In my hour of research—remember all this research only took me an hour to do!—I did find one discussion of the difficulty of sharing photos after events. The event type happened to be weddings, just as I had predicted. I decided to join the forum, www.makeupalley.com, to ask the group some questions. Following on Rob Kozinets’ ethical guidelines for participatory netnography, I identified myself as someone doing research and posed some questions to the group about their difficulty sharing photos. The impression I got from posters was that they had gotten by with just creating a Shutterfly account (or the like) and giving the password out to their guests to upload photos.
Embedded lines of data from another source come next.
Lemma split_geom : geom split_at R.
Proof using All.
  destruct split_order as (Hpos & En & Ee & Hnone & Hdp & Hdf & Hdr & Hdo).
  destruct (ge_align _ _ HG a b Ha) as (A1 & A2 & A3 & _).
  destruct (ge_reg _ _ HG a b Ha) as (rn & Hrn & Hrl & Hru & Hrz & Hrp).
  assert (B !! 0 = None) as Hnull.
  { destruct (B !! 0) as [z|] eqn:Hz; [|done]. pose proof (blk_pos 0 z Hz). lia. }
  split.
  - intros x y Hy. apply split_lookup in Hy as [[-> ->]|[[-> ->]|[[-> ->]|(_ & _ & _ & Hy)]]]; [..|by apply (ge_align _ _ HG)].
    + cbn. split_and!; [done|done|lia..].
    + cbn. rewrite En. split_and!; [auto|auto|lia..].
    + by apply (ge_align _ _ HG e d).
  - intros x y Hy. apply split_lookup in Hy as [[-> ->]|[[-> ->]|[[-> ->]|(_ & _ & _ & Hy)]]]; [..|by apply (ge_reg _ _ HG)].
    + exists rn. cbn. split_and!; [done|lia|lia|lia|done].
    + exists rn. cbn. split_and!; [done|lia|lia|lia|]. split; [lia|]. intros E. lia.
    + destruct (ge_reg _ _ HG e d Hd) as (rn' & Hrn' & H1 & H2 & H3 & H4). exists rn'. cbn. split_and!; try done. lia.
  - intros x y Hy Hs. apply split_lookup in Hy as [[-> ->]|[[-> ->]|[[-> ->]|(H1 & H2 & H3 & Hy)]]].
    + exists split_high. cbn. fold n. rewrite split_n. by split_and!.
    + exists (d <| k_prev := n |>). cbn. replace (n + 16 + (k_size b - sz - 16)) with e by lia. rewrite split_e. by split_and!.
    + cbn in *. destruct (ge_next _ _ HG e d Hd Hs) as (z & Hz & H5 & H6 & H7 & H8). exists z.
      pose proof (blk_size e d Hd Hs). rewrite split_other by lia. by split_and!.
    + destruct (ge_next _ _ HG x y Hy Hs) as (z & Hz & H5 & H6 & H7 & H8).
      destruct (decide (x + 16 + k_size y = a)) as [E|Hna].
      { rewrite E in *. rewrite Ha in Hz. injection Hz as <-. exists split_low. rewrite split_a. by split_and!. }
      exists z. rewrite split_other; [by split_and!|done|..]; intros E; rewrite E in Hz.
      * by rewrite Hz in Hnone.
      * rewrite Hd in Hz. congruence.
  - intros x y Hy Hs. apply split_lookup in Hy as [[-> ->]|[[-> ->]|[[-> ->]|(H1 & H2 & H3 & Hy)]]]; cbn in *.
    + destruct (ge_prev _ _ HG a b Ha Hs) as (z & Hz & H5 & H6). pose proof (blk_size _ z Hz H6).
      exists z. rewrite split_other by lia. by split_and!.
    + exists split_low. rewrite split_a. cbn. split_and!; [done|lia|lia].
    + exists split_high. rewrite split_n. cbn. split_and!; [done|lia|lia].
    + destruct (ge_prev _ _ HG x y Hy Hs) as (z & Hz & H5 & H6).
      destruct (decide (k_prev y = a)) as [E|Hna].
      { rewrite E in *. rewrite Ha in Hz. injection Hz as <-. lia. }
      destruct (decide (k_prev y = n)) as [E|Hnn]; [rewrite E in Hz; by rewrite Hz in Hnone|].
      destruct (decide (k_prev y = e)) as [E|Hnd].
      { rewrite E in *. rewrite Hd in Hz. injection Hz as <-. exists (d <| k_prev := n |>). rewrite split_e. by split_and!. }
      exists z. rewrite split_other by done. by split_and!.
  - intros x y Hy Hp. apply split_lookup in Hy as [[-> ->]|[[-> ->]|[[-> ->]|(_ & _ & _ & Hy)]]]; cbn in *.
    + by apply (ge_first _ _ HG a b).
    + lia.
    + lia.
    + by apply (ge_first _ _ HG x y).
  - assert (forall z w, split_at !! z = Some w -> a <= z /\ z + 16 + k_size w <= e /\ (z = a /\ w = split_low \/ z = n /\ w = split_high) \/
      exists w', z <> a /\ B !! z = Some w' /\ k_size w' = k_size w) as Hcase.
    { intros z w Hz. apply split_lookup in Hz as [[-> ->]|[[-> ->]|[[-> ->]|(H1 & H2 & H3 & Hz)]]]; cbn.
      - left. split_and!; [lia|lia|by left].
      - left. split_and!; [lia|lia|by right].
      - right. exists d. split_and!; [lia|done|done].
      - right. by exists w. }
    intros x y x' y' Hy Hy' Hlt.
    destruct (Hcase x y Hy) as [(L1 & U1 & C1)|(w & Hna & Hw & Ew)]; destruct (Hcase x' y' Hy') as [(L2 & U2 & C2)|(w' & Hna' & Hw' & Ew')].
    + destruct C1 as [[-> ->]|[-> ->]], C2 as [[-> ->]|[-> ->]]; cbn; lia.
    + pose proof (ge_apart _ _ HG a b x' w' Ha Hw'). lia.
    + pose proof (ge_apart _ _ HG x w a b Hw Ha). destruct (Z.lt_ge_cases x a) as [|Hge]; [lia|].
      pose proof (ge_apart _ _ HG a b x w Ha Hw ltac:(lia)). lia.
    + rewrite <- Ew. by eapply (ge_apart _ _ HG).
  - intros r pa q Hr. destruct (ge_base _ _ HG r pa q Hr) as (H1 & H2 & H3 & y & Hy & Ey). split_and!; [done..|].
    destruct (decide (r = a)) as [->|Hra].
    { exists split_low. rewrite split_a. rewrite Ha in Hy. injection Hy as <-. done. }
    destruct (decide (r = n)) as [->|Hn]; [by rewrite Hnone in Hy|].
    destruct (decide (r = e)) as [->|Hre].
    { exists (d <| k_prev := n |>). rewrite split_e. rewrite Hd in Hy. by injection Hy as <-. }
    exists y. by rewrite split_other.
Qed.
End Split.
End Geom.

(** * Regions *)

(** A new region of [len] bytes is one free block and the sentinel. *)
Definition region_block (pa r len : Z) : blk := mk_blk pa r 0 (len - 32) true false.
Definition region_end (pa r : Z) : blk := mk_blk pa r r 0 false true.
Definition add_region_at (B : gmap Z blk) (pa r len : Z) : gmap Z blk :=
  <[r := region_block pa r len]> (<[r + len - 16 := region_end pa r]> B).

(** The region of a block that is all of it goes. *)
Definition drop_region_at (B : gmap Z blk) (r e : Z) : gmap Z blk := delete r (delete e B).

Section Region.
Context (B : gmap Z blk) (R : gmap Z (Z * Z)) (HG : geom B R).

Lemma add_region_geom pa r len : 0 < r -> r mod 16 = 0 -> len mod 16 = 0 -> 48 <= len < 2 ^ 30 ->
  (forall r' pa' n', R !! r' = Some (pa', n') -> r' + n' <= r \/ r + len <= r') ->
  geom (add_region_at B pa r len) (<[r := (pa, len)]> R).
Proof using HG.
  intros Hr Hm Hlm Hlen Hap. set (z := r + len - 16).
  assert (forall a b, B !! a = Some b -> a + 16 + k_size b <= r \/ r + len <= a) as Hout.
  { intros a b Ha. destruct (ge_reg _ _ HG a b Ha) as (n & Hn & H1 & H2 & _). destruct (Hap _ _ _ Hn); lia. }
  assert (forall a b, B !! a = Some b -> 0 <= k_size b) as Hpos by (intros a b Ha; by apply (ge_align _ _ HG a b)).
  assert (B !! r = None /\ B !! z = None) as [Hr0 Hz0].
  { split; [destruct (B !! r) as [b|] eqn:E|destruct (B !! z) as [b|] eqn:E]; try done;
      pose proof (Hout _ _ E); pose proof (Hpos _ _ E); lia. }
  assert (R !! r = None) as HRr.
  { destruct (R !! r) as [[pa' n']|] eqn:E; [|done]. destruct (ge_base _ _ HG _ _ _ E) as (_ & _ & _ & y & Hy & _). by rewrite Hy in Hr0. }
  assert (forall x y, add_region_at B pa r len !! x = Some y -> x = r /\ y = region_block pa r len \/
    x = z /\ y = region_end pa r \/ B !! x = Some y) as Hlook.
  { intros x y. unfold add_region_at. fold z. rewrite !lookup_insert_Some. naive_solver. }
  assert (forall x y, B !! x = Some y -> add_region_at B pa r len !! x = Some y) as Hold.
  { intros x y Hx. unfold add_region_at. fold z. rewrite !lookup_insert_ne by congruence. done. }
  assert (forall x y, B !! x = Some y -> k_reg y <> r) as Hreg.
  { intros x y Hx E. destruct (ge_reg _ _ HG x y Hx) as (n & Hn & _). by rewrite E, HRr in Hn. }
  assert (add_region_at B pa r len !! z = Some (region_end pa r)) as Lz.
  { unfold add_region_at. fold z. rewrite lookup_insert_ne by lia. apply lookup_insert_eq. }
  assert (add_region_at B pa r len !! r = Some (region_block pa r len)) as Lr by apply lookup_insert_eq.
  split.
  - intros x y Hy. apply Hlook in Hy as [[-> ->]|[[-> ->]|Hy]]; [..|by apply (ge_align _ _ HG)].
    + cbn. split_and!; [done|auto|lia..].
    + cbn. split_and!; [subst z; auto|done|lia..].
  - intros x y Hy. apply Hlook in Hy as [[-> ->]|[[-> ->]|Hy]].
    + exists len. cbn. rewrite lookup_insert_eq. split_and!; [done|lia..].
    + exists len. cbn. rewrite lookup_insert_eq. split_and!; [done|lia..].
    + rewrite lookup_insert_ne by (by eapply not_eq_sym, Hreg). by apply (ge_reg _ _ HG).
  - intros x y Hy Hs. apply Hlook in Hy as [[-> ->]|[[-> ->]|Hy]]; [|done|].
    + exists (region_end pa r). cbn. replace (r + 16 + (len - 32)) with z by lia. by split_and!.
    + destruct (ge_next _ _ HG x y Hy Hs) as (d & Hd & H1 & H2 & H3 & H4). exists d. split_and!; auto.
  - intros x y Hy Hs. apply Hlook in Hy as [[-> ->]|[[-> ->]|Hy]]; [done|..].
    + exists (region_block pa r len). cbn. split_and!; [done|lia|lia].
    + destruct (ge_prev _ _ HG x y Hy Hs) as (d & Hd & H1 & H2). exists d. split_and!; auto.
  - intros x y Hy Hp. apply Hlook in Hy as [[-> ->]|[[-> ->]|Hy]]; [done|cbn in Hp; lia|by apply (ge_first _ _ HG x)].
  - intros x y x' y' Hy Hy' Hlt. apply Hlook in Hy as [[-> ->]|[[-> ->]|Hy]]; apply Hlook in Hy' as [[-> ->]|[[-> ->]|Hy']]; cbn; try lia.
    + pose proof (Hout _ _ Hy'). pose proof (Hpos _ _ Hy'). lia.
    + pose proof (Hout _ _ Hy'). pose proof (Hpos _ _ Hy'). lia.
    + pose proof (Hout _ _ Hy). lia.
    + pose proof (Hout _ _ Hy). lia.
    + by eapply (ge_apart _ _ HG).
  - intros r' pa' n' Hr'. apply lookup_insert_Some in Hr' as [[<- [= <- <-]]|[Hne Hr']].
    + split_and!; [done|done|lia|]. by exists (region_block pa r len).
    + destruct (ge_base _ _ HG _ _ _ Hr') as (H1 & H2 & H3 & y & Hy & Ey). split_and!; [done..|]. exists y. auto.
Qed.

Lemma drop_region_geom r b c : B !! r = Some b -> k_prev b = 0 -> k_size b <> 0 ->
  B !! (r + 16 + k_size b) = Some c -> k_size c = 0 ->
  geom (drop_region_at B r (r + 16 + k_size b)) (delete r R) /\
  R !! r = Some (k_pool b, k_size b + 32).
Proof using HG.
  intros Hb Hp Hs Hc Hc0. set (z := r + 16 + k_size b) in *.
  destruct (ge_reg _ _ HG r b Hb) as (n & Hn & H1 & H2 & _ & H3). pose proof (proj1 H3 Hp) as Er. rewrite <- Er in *.
  destruct (ge_next _ _ HG r b Hb Hs) as (c' & Hc' & Hcp & _ & Hcr & _). fold z in Hc'. rewrite Hc in Hc'. injection Hc' as <-.
  destruct (ge_reg _ _ HG z c Hc) as (n' & Hn' & _ & _ & H5 & _). rewrite Hcr, <- Er, Hn in Hn'. injection Hn' as _ <-.
  specialize (H5 Hc0). assert (n = k_size b + 32) as En by lia.
  split; [|by rewrite Hn, En].
  assert (forall x y, B !! x = Some y -> k_reg y = r -> x = r \/ x = z) as Hin.
  { intros x y Hx Ex. destruct (ge_reg _ _ HG x y Hx) as (m & Hm & L1 & L2 & L3 & L4).
    rewrite Ex in *. rewrite Hn in Hm. injection Hm as _ <-. destruct (ge_align _ _ HG x y Hx) as (_ & _ & Hpos & _).
    destruct (decide (x = r)) as [|Hne]; [by left|]. right. pose proof (ge_apart _ _ HG r b x y Hb Hx ltac:(lia)). lia. }
  assert (forall x y, drop_region_at B r z !! x = Some y -> x <> r /\ x <> z /\ B !! x = Some y /\ k_reg y <> r) as Hlook.
  { intros x y. unfold drop_region_at. rewrite !lookup_delete_Some. intros (L1 & L2 & L3).
    split_and!; [done|done|done|]. intros E. destruct (Hin x y L3 E); done. }
  assert (forall x y, B !! x = Some y -> k_reg y <> r -> drop_region_at B r z !! x = Some y) as Hold.
  { intros x y Hx Hne. unfold drop_region_at. rewrite !lookup_delete_ne; [done|..]; intros ->; naive_solver congruence. }
  split.
  - intros x y Hy. destruct (Hlook x y Hy) as (_ & _ & Hx & _). by apply (ge_align _ _ HG).
  - intros x y Hy. destruct (Hlook x y Hy) as (_ & _ & Hx & Hne). rewrite lookup_delete_ne by done. by apply (ge_reg _ _ HG).
  - intros x y Hy Hsy. destruct (Hlook x y Hy) as (_ & _ & Hx & Hne).
    destruct (ge_next _ _ HG x y Hx Hsy) as (d & Hd & L1 & L2 & L3 & L4). exists d. split_and!; try done. apply Hold; [done|congruence].
  - intros x y Hy Hsy. destruct (Hlook x y Hy) as (_ & _ & Hx & Hne).
    destruct (ge_prev _ _ HG x y Hx Hsy) as (d & Hd & L1 & L2). exists d. split_and!; try done. apply Hold; [done|].
    destruct (ge_next _ _ HG _ d Hd L2) as (y' & Hy' & _ & _ & L3 & _). rewrite L1, Hx in Hy'. injection Hy' as <-. congruence.
  - intros x y Hy Hpy. destruct (Hlook x y Hy) as (_ & _ & Hx & _). by apply (ge_first _ _ HG x).
  - intros x y x' y' Hy Hy'. destruct (Hlook x y Hy) as (_ & _ & Hx & _). destruct (Hlook x' y' Hy') as (_ & _ & Hx' & _).
    exact (ge_apart _ _ HG x y x' y' Hx Hx').
  - intros r' pa' n' Hr'. apply lookup_delete_Some in Hr' as [Hne Hr'].
    destruct (ge_base _ _ HG _ _ _ Hr') as (L1 & L2 & L3 & y & Hy & Ey). split_and!; [done..|]. exists y. split; [|done].
    apply Hold; [done|congruence].
Qed.
End Region.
One person complained that it was difficult to get the guests to actually upload the pictures.
But it wasn’t a major problem. Perhaps that explains why nobody else has gone ahead with the idea. Glad I chose to build out NetBase instead
To tie this back to the benefits of netnography, sometimes people say that it helps you “fail faster, cheaper.” Indeed, innovation is a game of chance so if you can lower the cost of failure, you can spend more effort on the good leads than the bad ones.